**Exercise details**
Please retype the listing below exactly, from its opening line through the line where "let first := Database.World" appears.

**Input data**
Lemma storage_failure_is_absorbed_witness :
  let t : gmap string Database.row :=
    {[ "fp" := attested "fp" "u" "alice" 1 "" "t0" ]} in
  let first := Database.World t [Some "timeout"; None] [] "t1" in
  let second := Database.World t [None; Some "timeout"; None] [] "t1" in
  let third := Database.World t [None; None; Some "timeout"; None] [] "t1" in
  let shown := Database.World t [None] ["Database error: timeout"] "t1" in
  (Verifier.verify_human_content "new" "u" "bob" 1 "" first
   = (Ok store_failed, shown) /\
   Verifier.vouch_for_content "new" "bob" first = (Ok not_found, shown) /\
   Verifier.check_verification_status "new" first = (Ok no_record, shown)) /\
  Verifier.vouch_for_content "fp" "bob" first = (Ok not_found, shown) /\
  Verifier.vouch_for_content "fp" "bob" second = (Ok vouch_failed, shown) /\
  Verifier.vouch_for_content "fp" "bob" third = (Ok vouch_failed, shown).
Proof.
  cbv zeta.
  destruct (storage_failure_is_absorbed
              (Database.World
                 {[ "fp" := attested "fp" "u" "alice" 1 "" "t0" ]}
                 [Some "timeout"; None] [] "t1")
              "timeout" [None] "new" "u" "bob" "" "bob" 1) as (Hnew & _).
  destruct (storage_failure_is_absorbed
              (Database.World
                 {[ "fp" := attested "fp" "u" "alice" 1 "" "t0" ]}
                 [Some "timeout"; None] [] "t1")
              "timeout" [None] "fp" "u" "bob" "" "bob" 1) as (Hfirst & _).
  destruct (storage_failure_is_absorbed
              (Database.World
                 {[ "fp" := attested "fp" "u" "alice" 1 "" "t0" ]}
                 [None; Some "timeout"; None] [] "t1")
              "timeout" [None] "fp" "u" "bob" "" "bob" 1) as (_ & Hsecond & _).
  destruct (storage_failure_is_absorbed
              (Database.World
                 {[ "fp" := attested "fp" "u" "alice" 1 "" "t0" ]}
                 [None; None; Some "timeout"; None] [] "t1")
              "timeout" [None] "fp" "u" "bob" "" "bob" 1) as (_ & Hthird & _).
  split; [apply Hnew; reflexivity|].
  split; [apply Hfirst; reflexivity|].
  split.
  - apply (Hsecond (attested "fp" "u" "alice" 1 "" "t0"));
      [reflexivity | reflexivity | left; reflexivity].
  - apply (Hthird (attested "fp" "u" "alice" 1 "" "t0"));
      [reflexivity | reflexivity | right; reflexivity].
Defined.
(** * Insight: a YouTube summariser (main.py)

    A shallow embedding of [main.py] and the properties of its caption
    filter and of the orchestration in [get_video_summary].

    Python [str] values are sequences of Unicode code points; they are
    modelled as lists of code points, so that [str.strip], which removes
    Unicode whitespace, and the private-use icons of the program are
    rendered as they are. *)

From Stdlib Require Import Decimal.
From Stdlib Require Floats.SpecFloat.
From Stdlib Require Import NArith ZArith Lia String Ascii Bool List.
Import ListNotations.

(** ** Python strings *)

Module PyStr.

Definition char := N.
Definition str := list char.

(** An ASCII literal of the source as a [str]. *)
Definition lit (s : string) : str :=
  List.map N_of_ascii (list_ascii_of_string s).

Definition NL : char := 10%N.
Definition SP : char := 32%N.

(** [str.isspace] on one code point: the table of CPython's
    [_PyUnicode_IsWhitespace]. *)
Definition isspace (c : char) : bool :=
  (((9 <=? c) && (c <=? 13)) || ((28 <=? c) && (c <=? 32))
   || (c =? 133) || (c =? 160) || (c =? 5760)
   || ((8192 <=? c) && (c <=? 8202))
   || (c =? 8232) || (c =? 8233) || (c =? 8239) || (c =? 8287)
   || (c =? 12288))%N.

(** [s.lstrip()], [s.rstrip()], [s.strip()]. *)
Fixpoint lstrip (s : str) : str :=
  match s with
  | [] => []
  | c :: s' => if isspace c then lstrip s' else s
  end.

Definition rstrip (s : str) : str := rev (lstrip (rev s)).
(** X19: a form reports itself valid until something validates it: right
    after [createForm] with no initial values, [isValid()] is true
    whatever the rules are, every value is empty and nothing is being
    submitted.  After [validate()], [isValid()] is what [validate()]
    returned, and validating again gives the same result and state. *)
Theorem form_isValid_before_and_after_validate
    (config : Validation.FormConfig) (f : Validation.Form) :
  (Forall (fun entry => Validation.initialValue entry.2 = None) config ->
   Validation.isValid (Validation.createForm config) = true
   /\ Validation.getValues (Validation.createForm config)
      = (fun entry => (entry.1, EmptyString)) <$> config
   /\ Validation.isSubmitting (Validation.createForm config) = false)
  /\ Validation.isValid (Validation.validate f).2 = (Validation.validate f).1
  /\ Validation.validate (Validation.validate f).2 = Validation.validate f.
Proof.
  split; [|split].
  - intros Hnone. split; [|split; [|reflexivity]].
    + unfold Validation.isValid, Validation.createForm. cbn [Validation.fields].
      induction Hnone as [|[n fc] config Hfc Hnone IH]; [done|].
      rewrite fmap_cons. cbn [forallb fst snd]. simpl in Hfc. rewrite Hfc.
      cbn. exact IH.
    + unfold Validation.getValues, Validation.createForm.
      cbn [Validation.fields Validation.config].
      assert (Hlook : forall (c' : Validation.FormConfig) n field,
                 Forall (fun entry => Validation.initialValue entry.2 = None) c' ->
                 Validation.lookupField n
                   ((fun entry =>
                       let field := Validation.Field.createFieldValidator
                                      (Validation.rules_ entry.2) None None in
                       (entry.1,
                        match Validation.initialValue entry.2 with
                        | Some v => if bool_decide (v = EmptyString) then field
                                    else Validation.Field.setValue v field
                        | None => field
                        end)) <$> c') = Some field ->
                 Validation.value (Validation.state field) = EmptyString).
      { intros c' n field Hc'. induction Hc' as [|[m fc] c' Hfc Hc' IH]; [done|].
        rewrite fmap_cons. cbn [Validation.lookupField fst snd]. simpl in Hfc.
        rewrite Hfc. case_bool_decide; [by intros [= <-] | exact IH]. }
      apply list_fmap_ext. intros i entry Hentry. f_equal.
      destruct (Validation.lookupField entry.1 _) as [field|] eqn:Hfield; [|done].
      by eapply Hlook.
  - unfold Validation.validate, Validation.isValid. cbn [fst snd Validation.fields].
    rewrite validateAll_fields, validateAll_result. cbn [andb].
    induction (Validation.fields f) as [|[n field] fs IH]; [done|].
    rewrite fmap_cons. cbn [forallb fst snd]. by rewrite IH.
  - unfold Validation.validate. cbn [fst snd Validation.fields Validation.config
                                      Validation.submitting].
    rewrite !validateAll_fields, !validateAll_result. cbn [andb].
    assert (Hidem : forall field,
               Validation.Field.validate (Validation.Field.validate field).2
               = Validation.Field.validate field).
    { intros field. unfold Validation.Field.validate, Validation.Field.setTouched,
        Validation.Field.updateState, Validation.Field.results, Validation.withState.
      reflexivity. }
    f_equal; [|f_equal].
    + induction (Validation.fields f) as [|[n field] fs IH]; [done|].
      rewrite fmap_cons. cbn [forallb fst snd]. by rewrite IH, Hidem.
    + rewrite <- list_fmap_compose. apply list_fmap_ext. intros i [n field] _.
      cbn [compose fst snd]. by rewrite Hidem.
Qed.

**Output for this exercise**
Lemma storage_failure_is_absorbed_witness :
  let t : gmap string Database.row :=
    {[ "fp" := attested "fp" "u" "alice" 1 "" "t0" ]} in
  let first := Database.World t [Some "timeout"; None] [] "t1" in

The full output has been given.